Action item> Which lines of the records contain "integral"? Collect every one of them.
** Data for this exercise follows **
(** * Label-based inbox expiration: the passes of [email-expirer.py]
    modelled over an in-memory mail store, with the properties of its
    countdown state machine, age annotator and paginated fetch. *)

From Stdlib Require Import ZArith String Ascii List Bool Lia.
From Stdlib Require Import Decimal DecimalString DecimalNat DecimalPos SpecFloat.
From stdpp Require Import base gmap sets list strings.

Set Warnings "-clear-no-such-hyp".
Local Open Scope string_scope.
Local Open Scope Z_scope.

(** ** Python values used by the script *)

(** [str(n)] / an f-string field holding an [int]. *)
Definition str (z : Z) : string := NilZero.string_of_int (Z.to_int z).

(** What is left of [s] after the prefix [p], if [s] starts with it. *)
Fixpoint strip_prefix (p s : string) : option string :=
  match p, s with
  | EmptyString, _ => Some s
  | String a p', String b s' => if Ascii.eqb a b then strip_prefix p' s' else None
  | String _ _, EmptyString => None
  end.

(** Binary64 floats, after the IEEE-754 specification of the standard
    library ([prec = 53], [emax = 1024]). *)
Module Float.

Definition prec : Z := 53.
Definition emax : Z := 1024.

(** [float(n)] for an [int]; [None] is [OverflowError]. *)
Definition of_int (z : Z) : option spec_float :=
  match binary_normalize prec emax z 0 false with
  | S754_infinity _ => None
  | f => Some f
  end.

(** [a / b] on two [int]s: the correctly rounded quotient; [None] is
    [ZeroDivisionError] or [OverflowError]. *)
Definition int_true_divide (a b : Z) : option spec_float :=
  match b with
  | Z0 => None
  | _ =>
      match a with
      | Z0 => Some (S754_zero (b <? 0))
      | _ =>
          match SFdiv prec emax
                  (S754_finite (a <? 0) (Z.to_pos (Z.abs a)) 0)
                  (S754_finite (b <? 0) (Z.to_pos (Z.abs b)) 0) with
          | S754_infinity _ => None
          | f => Some f
          end
      end
  end.

(** [x / y] on two floats; [None] is [ZeroDivisionError]. *)
Definition true_divide (x y : spec_float) : option spec_float :=
  match y with
  | S754_zero _ => None
  | _ => Some (SFdiv prec emax x y)
  end.

(** The integer nearest to [m * 2^e], ties going to the even one. *)
Definition round_half_even (m : positive) (e : Z) : Z :=
  match e with
  | Zneg p =>
      let d := Z.pow_pos 2 p in
      let q := Z.pos m / d in
      let r := Z.pos m mod d in
      match 2 * r ?= d with
      | Lt => q
      | Gt => q + 1
      | Eq => if Z.even q then q else q + 1
      end
  | _ => Z.pos m * 2 ^ e
  end.

(** The integer nearest to [m * 2^e], ties going up. *)
Definition round_half_up (m : positive) (e : Z) : Z :=
  match e with
  | Zneg p =>
      let d := Z.pow_pos 2 p in
      let q := Z.pos m / d in
      let r := Z.pos m mod d in
      match 2 * r ?= d with
      | Lt => q
      | _ => q + 1
      end
  | _ => Z.pos m * 2 ^ e
  end.

(** [round(x)] with one argument: an [int], ties to even; [None] is the
    exception raised on infinities and NaN. *)
Definition round (f : spec_float) : option Z :=
  match f with
  | S754_zero _ => Some 0
  | S754_finite s m e => Some (cond_Zopp s (round_half_even m e))
  | _ => None
  end.

(** The same with ties away from zero, for comparison. *)
Definition round_ties_up (f : spec_float) : option Z :=
  match f with
  | S754_zero _ => Some 0
  | S754_finite s m e => Some (cond_Zopp s (round_half_up m e))
  | _ => None
  end.

(** [math.modf(x)]: fractional part and integral part, both carrying the
    sign of [x]; the integral part is kept as an integer. *)
Definition modf (f : spec_float) : option (spec_float * Z) :=
  match f with
  | S754_zero s => Some (S754_zero s, 0)
  | S754_finite s m e =>
      match e with
      | Zneg p =>
          let d := Z.pow_pos 2 p in
          Some (binary_normalize prec emax (cond_Zopp s (Z.pos m mod d)) e s,
                cond_Zopp s (Z.pos m / d))
      | _ => Some (S754_zero s, cond_Zopp s (Z.pos m * 2 ^ e))
      end
  | _ => None
  end.

Definition mul (x y : spec_float) : spec_float := SFmul prec emax x y.

End Float.

(** ** Dates, as [datetime] computes them *)

Record datetime := mk_datetime {
  year : Z; month : Z; day : Z;
  hour : Z; minute : Z; second : Z; microsecond : Z
}.

Module Calendar.

Definition is_leap (y : Z) : bool :=
  (y mod 4 =? 0) && (negb (y mod 100 =? 0) || (y mod 400 =? 0)).

Definition days_before_year (y : Z) : Z :=
  let p := y - 1 in p * 365 + p / 4 - p / 100 + p / 400.

Definition days_in_month (y m : Z) : Z :=
  if (m =? 2) && is_leap y then 29
  else nth (Z.to_nat m) [0; 31; 28; 31; 30; 31; 30; 31; 31; 30; 31; 30; 31] 0.

Definition days_before_month_table (m : Z) : Z :=
  nth (Z.to_nat m) [0; 0; 31; 59; 90; 120; 151; 181; 212; 243; 273; 304; 334] 0.

Definition days_before_month (y m : Z) : Z :=
  days_before_month_table m + (if (2 <? m) && is_leap y then 1 else 0).

(** Proleptic Gregorian ordinal of a date; 0001-01-01 is day 1. *)
Definition ymd2ord (y m d : Z) : Z :=
  days_before_year y + days_before_month y m + d.

(** The inverse, by 400-, 100-, 4- and 1-year cycles. *)
Definition ord2ymd (ordinal : Z) : Z * Z * Z :=
  let n := ordinal - 1 in
  let n400 := n / 146097 in let n := n mod 146097 in
  let n100 := n / 36524 in let n := n mod 36524 in
  let n4 := n / 1461 in let n := n mod 1461 in
  let n1 := n / 365 in let n := n mod 365 in
  let y := n400 * 400 + 1 + n100 * 100 + n4 * 4 + n1 in
  if (n1 =? 4) || (n100 =? 4) then (y - 1, 12, 31)
  else
    let leapyear := (n1 =? 3) && (negb (n4 =? 24) || (n100 =? 3)) in
    let m := Z.shiftr (n + 50) 5 in
    let preceding :=
      days_before_month_table m + (if (2 <? m) && leapyear then 1 else 0) in
    if n <? preceding then
      let m' := m - 1 in
      let preceding' :=
        preceding
        - (nth (Z.to_nat m') [0; 31; 28; 31; 30; 31; 30; 31; 31; 30; 31; 30; 31] 0
           + (if (m' =? 2) && leapyear then 1 else 0)) in
      (y, m', n - preceding' + 1)
    else (y, m, n - preceding + 1).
** End of Data for this exercise **
Task response>
(** [math.modf(x)]: fractional part and integral part, both carrying the
    sign of [x]; the integral part is kept as an integer. *)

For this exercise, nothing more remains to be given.